The New York County Lawyers Association and its Task Force for Reproductive Rights denounce the preliminary injunction issued by Northern District of Texas Judge Matthew Kacsmaryk in Alliance for Hippocratic Medicine v. U.S. Food and Drug Administration. That injunction purports to invalidate the FDA’s 23-year approval of mifepristone, the first of two drugs administered in the medication abortion regimen. The result of the injunction, if it is not overturned, will be a nationwide ban on the use of this drug—which not only provides critical access to abortion, but is also used to treat miscarriages—disrupting the lives of hundreds of millions of people.

We believe Judge Kacsmaryk is wrong on the law. His order ignores a basic tenet of administrative law:  federal agencies exercise the authority delegated to them by Congress, and a judge may not second-guess an agency’s action unless it was arbitrary and capricious. The FDA’s approval of mifepristone was far from arbitrary and capricious; it was sound and supported by science. Moreover, two decades of use has proven that the drug is safe and effective and that complications are vanishingly rare. In fact, independent studies have proven that mifepristone is safer than Tylenol, penicillin, and Viagra.

Judge Kacsmaryk also ignored the six-year statute of limitations within which a plaintiff must oppose the FDA’s approval of a drug. We find highly dubious the court’s claim that the FDA reopened the statute of limitations in 2021 when it eased regulations on the dispensation of mifepristone and that it somehow “stonewalled judicial review.” Equally dubious (in our view) is the court’s holding that the plaintiffs—a group of anti-abortion organizations and doctors—have been injured by the FDA’s approval of mifepristone and thus have standing to bring suit in federal court in the first place.

Of equal importance, Judge Kacsmaryk’s ruling calls into question the FDA’s authority to approve drugs using a review process that has been recognized as the world’s gold standard. This consequence should concern all Americans, whether or not they believe that abortion is a fundamental right. During the hearing on plaintiff’s motion in this case, lawyers for the Alliance for Hippocratic Medicine could not identify a single other instance in which a federal judge invalidated the FDA’s approval of a drug—because there has never been one. Judge Kacsmaryk is not a scientist, doctor, or public health expert, yet he has stepped into the shoes of one in his ruling. This is hardly a federal judge’s role, regardless of his political or religious beliefs.

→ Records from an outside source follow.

(** * reconPoint: the agent crew core (registry, tool-call loop, worker pool,
      orchestrator) as a shallow embedding.

    Sources embedded here:
      - web/ai_agents/agents/models.py        (AgentStatus, AgentWorker)
      - web/ai_agents/agents/registry.py      (IntelligenceRegistry)
      - web/ai_agents/agents/base_agent.py    (BaseAgent.run)
      - web/ai_agents/agents/worker_pool.py   (WorkerPool)
      - web/ai_agents/agents/orchestrator.py  (CrewOrchestrator)

    Conventions.  Python objects that the code mutates become explicit state:
    the Django cache, the clock it reads, the event sink, the log of tool
    executions.  A coroutine is a function on that state; where several
    coroutines run under [asyncio.gather] the order in which they run is an
    explicit schedule.  Python exceptions are values of a result type. *)

From Stdlib Require Import ZArith Lia.
From stdpp Require Import base option list gmap strings pretty sorting.

Set Warnings "-register-all".
Local Open Scope Z_scope.

(** ** Strings *)

(** [s[:n]] on a Python string.  A [string] stands for the sequence of the
    code points of the Python string, one character each. *)
Fixpoint str_take (n : nat) (s : string) : string :=
  match n, s with
  | O, _ => ""
  | S _, EmptyString => ""
  | S n', String c s' => String c (str_take n' s')
  end.

(** [sep.join(parts)]. *)
Fixpoint str_join (sep : string) (parts : list string) : string :=
  match parts with
  | [] => ""
  | [p] => p
  | p :: rest => p +:+ sep +:+ str_join sep rest
  end.

(** Truthiness of a Python [str]. *)
Definition str_truthy (s : string) : bool :=
  match s with EmptyString => false | _ => true end.

(** [a or b] on strings. *)
Definition str_or (a b : string) : string := if str_truthy a then a else b.

(** Truthiness of [Optional[str]]: [None] and [""] are both falsy. *)
Definition opt_str_truthy (o : option string) : bool :=
  match o with Some s => str_truthy s | None => false end.

(** [x in xs] for a list of strings. *)
Definition str_in (x : string) (xs : list string) : bool :=
  bool_decide (x ∈ xs).

(** ** JSON values

    Tool arguments, event payloads and cached values are JSON-serialisable
    Python values.  A [dict] keeps its insertion order, as in Python. *)

Inductive Json : Type :=
| JNull
| JBool (b : bool)
| JNum (n : Z)
| JStr (s : string)
| JArr (items : list Json)
| JObj (fields : list (string * Json)).

(** [d.get(k)] on an insertion-ordered dict. *)
Fixpoint assoc_get {V : Type} (k : string) (d : list (string * V)) : option V :=
  match d with
  | [] => None
  | (k', v) :: rest => if decide (k = k') then Some v else assoc_get k rest
  end.

Definition str_le (a b : string) : Prop := String.leb a b = true.

Global Instance str_le_dec : RelDecision str_le.
Proof. intros a b. unfold str_le. apply _. Defined.

(** [sorted(d.keys())]. *)
Definition sorted_keys {V : Type} (d : list (string * V)) : list string :=
  merge_sort str_le (d.*1).

(** The character that delimits a JSON string. *)
Definition dquote : string := String (Ascii.ascii_of_nat 34) "".

(** [json.dumps(value, sort_keys=sort_keys)]: with [sort_keys] the fields of
    every object are written in the order of their sorted keys, each key with
    the value the dict holds for it; without, in insertion order.  Numbers
    are integers, and a string is written between quotes as it is: the
    escapes of [json.dumps] are not modelled, so what is proved of the
    output is stated for equal inputs giving equal outputs. *)
Fixpoint json_dumps (sort_keys : bool) (j : Json) : string :=
  match j with
  | JNull => "null"
  | JBool true => "true"
  | JBool false => "false"
  | JNum n => pretty n
  | JStr s => dquote +:+ s +:+ dquote
  | JArr items =>
      "[" +:+ str_join ", " (map (json_dumps sort_keys) items) +:+ "]"
  | JObj fields =>
      let rendered :=
        map (fun '(k, v) => (k, json_dumps sort_keys v)) fields in
      "{" +:+ str_join ", "
                (map (fun k => dquote +:+ k +:+ dquote +:+ ": " +:+
                               default "" (assoc_get k rendered))
                     (if sort_keys then sorted_keys rendered else rendered.*1))
          +:+ "}"
  end.

(** Truthiness of a JSON-like Python value. *)
Definition json_truthy (j : Json) : bool :=
  match j with
  | JNull => false
  | JBool b => b
  | JNum n => negb (n =? 0)
  | JStr s => str_truthy s
  | JArr items => match items with [] => false | _ => true end
  | JObj fields => match fields with [] => false | _ => true end
  end.

(** [d.get(k)] is truthy. *)
Definition get_truthy (k : string) (d : list (string * Json)) : bool :=
  match assoc_get k d with Some v => json_truthy v | None => false end.

(** [d.get(k) == s] for a string [s]. *)
Definition get_is (k s : string) (d : list (string * Json)) : bool :=
  match assoc_get k d with
  | Some (JStr v) => bool_decide (v = s)
  | _ => false
  end.

(** ** models.py *)

Module CrewState.
(** State of the crew orchestrator. *)
Inductive t : Set := IDLE | RUNNING | COMPLETE | ERROR.
End CrewState.

Module AgentStatus.
(** Status of a worker agent. *)
Inductive t : Set :=
  | PENDING
  | RUNNING
  | COMPLETE
  | WARNING    (* Completed but hit max iterations *)
  | ERROR
  | FAILED     (* Task determined infeasible *)
  | CANCELLED.

Global Instance eq_dec : EqDecision t.
Proof. solve_decision. Defined.

(** The enum member's [.value]. *)
Definition value (s : t) : string :=
    match s with
    | PENDING => "pending"
    | RUNNING => "running"
    | COMPLETE => "complete"
    | WARNING => "warning"
    | ERROR => "error"
    | FAILED => "failed"
    | CANCELLED => "cancelled"
    end.

(** [AgentStatus(v)]: lookup by value; [None] stands for the [ValueError]
    Python raises on a string that is no member's value. *)
Definition of_value (v : string) : option t :=
    if decide (v = "pending") then Some PENDING
    else if decide (v = "running") then Some RUNNING
    else if decide (v = "complete") then Some COMPLETE
    else if decide (v = "warning") then Some WARNING
    else if decide (v = "error") then Some ERROR
    else if decide (v = "failed") then Some FAILED
    else if decide (v = "cancelled") then Some CANCELLED
    else None.

(** The statuses in which a worker's lifecycle ends. *)
Definition terminal (s : t) : bool :=
    match s with
    | COMPLETE | WARNING | FAILED | ERROR | CANCELLED => true
    | PENDING | RUNNING => false
    end.
End AgentStatus.

(** The dict [AgentWorker.to_dict] builds, which is what the registry
    stores.  The status travels as the enum's string value; timestamps are
    seconds on the model's clock. *)
Module WorkerDict.
Record t : Type := mk {
    id : string;
    task : string;
    status : string;
    priority : Z;
    depends_on : list string;
    result : option string;
    error : option string;
    tools_used : list string;
    started_at : option Z;
    completed_at : option Z;
  }.
End WorkerDict.

Module AgentWorker.
(** A worker agent managed by the crew. *)
Record t : Type := mk {
    id : string;
    task : string;
    status : AgentStatus.t;
    priority : Z;
    depends_on : list string;
    result : option string;
    error : option string;
    tools_used : list string;
    started_at : option Z;
    completed_at : option Z;
  }.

Although we were cheered by Judge Thomas O. Rice’s decision in a similar case in the U.S. District Court for the Eastern District of Washington (which ordered the FDA to do nothing to change the availability of mifepristone), NYCLA remains deeply concerned about, and strongly opposes, the frightening substance, flawed legal reasoning, and potentially reverberating consequences of the Texas order.

Last week’s other development in the fight to restrict access to abortion—an Idaho state law that creates the crime of “abortion trafficking,” making it illegal for minors to leave the state to get an abortion without parental consent—is equally chilling (to say nothing of a decision by a college in Idaho to remove from an exhibition a work of art about abortion).

When the issue of abortion is on the ballot, as was the case in last week’s Wisconsin Supreme Court race, American voters continue to resoundingly support the idea that abortion is a fundamental right and that access to it is essential. NYCLA shares that view, and remains committed to ensuring that abortion remains safe, accessible, affordable, and available for anyone who wants or needs one. Our Task Force for Reproductive Rights (chaired by Kate Aufses, Brittney Balser, and Margaret Sanborn-Lowing) will continue to sound the alarm about developments that do the opposite, and to fight for legislation in New York and elsewhere that codifies and solidifies the fundamental right to abortion and other reproductive care.